君:つまりは、あなたが言いたい事は、昔はグリーンホテルが高山市を代表するホテルだったのに、という寂寞感から逃れられないという事ね。
私:そう、逃れられない。誰だって自分たちの思い出のホテル、例えば、結婚式をあげたとか、思い入れがあるホテルが倒産したり、経営が傾いたりしたらいやだろ。
君:あら、グリーンホテルが斜陽化しているという事?最近、高山には行っていないわ。
私:ははは、ご心配なく。斜陽化なんかしていない。新館がオープンしたし、今も昔もグリーンホテルはグリーンホテル。時々は家内と高山へ遊びに行くが、食事はグリーンホテルに決めている。定宿といってもいい。
君:アソシアホテルに気づかなかったのね。
私:そう。存在は数年前から気づいていた。松倉山に新しいホテルが出来てるな、部屋数が多いが安っぽいビジネスホテルなんだろう、くらいに思っていた。
君:宿泊してどうだった?
私:素晴らしいホテルだね。北アルプス全体のスカイビュー、それに高山の街並み全体を見下ろす事ができる。当然ながら夜は高山の夜景。景色だけはアソシアに敵うホテルは無い。昨日チェックインした時は快晴、乗鞍、穂高、笠ヶ岳、立山連峰が一望できた。冠雪が夕焼けで赤く染まっていた。

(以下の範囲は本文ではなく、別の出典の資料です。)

(** C7: when every challenge element that the selectors find has a null
    [offsetParent], the title and the URL show no challenge phrase and
    the body text has none either, [checkForCaptcha] returns false. *)
Theorem checkForCaptcha_ignores_hidden
    (lower : jsstring -> jsstring) (p : Page) :
  (forall sel el, In sel activeCaptchaSelectors ->
     querySelector p sel = Normal (Some el) -> offsetParent el = false) ->
  (forall t, pageTitle p = Normal t ->
     Forall (fun indicator => indicator = false)
       (captchaIndicators lower t (pageUrl p))) ->
  (forall text phrase, bodyInnerText p = Normal text ->
     In phrase challengePhrases -> includes phrase (lower text) = false) ->
  checkForCaptcha lower p = false.
Proof.
  intros Hhidden Htitle Hbody. unfold checkForCaptcha.
  assert (E1 : existsb (activeCaptchaAt p) activeCaptchaSelectors = false).
  { apply existsb_false. intros sel Hsel. unfold activeCaptchaAt.
    destruct (querySelector p sel) as [[el|]|] eqn:E; try reflexivity.
    now apply (Hhidden sel el). }
  assert (E2 : challengePage lower p = false).
  { unfold challengePage. destruct (pageTitle p) as [t|] eqn:E;
      [|reflexivity].
    apply existsb_false. intros b Hb.
    specialize (Htitle t eq_refl).
    rewrite List.Forall_forall in Htitle. now apply Htitle. }
  assert (E3 : challengeText lower p = false).
  { unfold challengeText. destruct (bodyInnerText p) as [text|] eqn:E;
      [|reflexivity].
    destruct (truthy text); [|reflexivity].
    apply existsb_false. intros phrase Hphrase.
    now apply (Hbody text phrase). }
  now rewrite E1, E2, E3.
Qed.

Lemma checkForCaptcha_ignores_hidden_witness :
  querySelector dormantCaptchaPage (List.nth 1 activeCaptchaSelectors EmptyString)
    = Normal (Some dormantWidget)
  /\ checkForCaptcha toLowerCase dormantCaptchaPage = false.
Proof.
  split; [reflexivity|].
  apply (checkForCaptcha_ignores_hidden toLowerCase dormantCaptchaPage).
  - intros sel el Hsel. simpl in Hsel.
    destruct Hsel as [<-|[<-|[<-|[<-|[<-|[]]]]]]; vm_compute;
      intros H; inversion H; reflexivity.
  - intros t H. vm_compute in H. inversion H; subst.
    vm_compute. repeat constructor.
  - intros text phrase H Hphrase. vm_compute in H. inversion H; subst.
    simpl in Hphrase.
    destruct Hphrase as [<-|[<-|[<-|[<-|[<-|[]]]]]]; reflexivity.
Defined.

(** The same element, rendered, is detected. *)
Lemma checkForCaptcha_detects_visible
    (lower : jsstring -> jsstring) (p : Page) (sel : selector)
    (el : Element) :
  In sel activeCaptchaSelectors ->
  querySelector p sel = Normal (Some el) ->
  offsetParent el = true ->
  checkForCaptcha lower p = true.
Proof.
  intros Hsel Hq Hvis. unfold checkForCaptcha.
  assert (E : existsb (activeCaptchaAt p) activeCaptchaSelectors = true).
  { apply existsb_exists. exists sel. split; [assumption|].
    unfold activeCaptchaAt. now rewrite Hq. }
  now rewrite E.
Qed.

(** C9: [checkLoginStatus] returns true whatever the probe of the
    protected page would show: the body of the [try] returns at the
    [basicCheck] test, so [probeProtected] does not contribute, and the
    [catch] returns true as well. *)
Theorem checkLoginStatus_always_true
    (lower : jsstring -> jsstring) (w : Login.Probe) :
  Login.checkLoginStatusBody lower w = Normal true
  /\ Login.checkLoginStatus lower w = true
  /\ (forall e, match (Throw e : completion bool) with
                | Normal b => b
                | Throw _ => true
                end = true).
Proof. repeat split. Qed.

君:あらそうだったの。北アルプスは夜のとばりも素敵だったでしょ。
私:その通り。
君:あなたの気持ちが複雑なのが私にはわからないわ。
私:男は記憶のカードが増えるが、女は記憶のカードを塗り替える。
君:記憶とは男女の出逢いの事ね。
私:そうだよ。日本中のホテルの中でも僕にとって一番大切なのがグリーンホテルというカード。若し僕が今、仮に独身だったとしてお見合いデートの待合場所に選ぶとすれば迷う事なくアソシアにしていただろう。
君:あなたは迷う事なくグリーンホテルを選んだ。四十年前の事。決断したのよ。
私:そう、決断だ。世間様にはどうでもいい事だか。ところで、つまりは「あっ、そしゃアソシア」を意訳しないとね。「ではお見合いの待ち合わせはアソシアホテルのロビーで」。ぶっ
君:親父ギャグ。
私:自虐ギャグ。脱線し過ぎたな。真面目に行こう。「そしゃ」について語ろうぜ。
君:「さうせばや」を品詞分解するのね。
私:勿論。副詞「さう然」+サ変動詞「す為」の未然形「せ」+接続助詞「ば」+間投助詞「や」ってなところだね。つまりは「ばや」は複合助詞だ。「ば」は活用語の未然形・已然形に接続するので「せ」はサ変の未然形で決まり。「や」は体言または活用語の連体形、助詞など文中の種々の語に接続する。「さうせばや」の音韻変化だが、「ば」の脱落により「さうせや」、これが飛騨方言「そしゃ」に化けるのだが、四モーラ副詞から二モーラ副詞へと、一発変換した言葉に違いない。以上は推論、どこにも書かれていない。本邦初公開。左七がかってに思い込んでいるだけ。若し間違っていたらゴメンネ。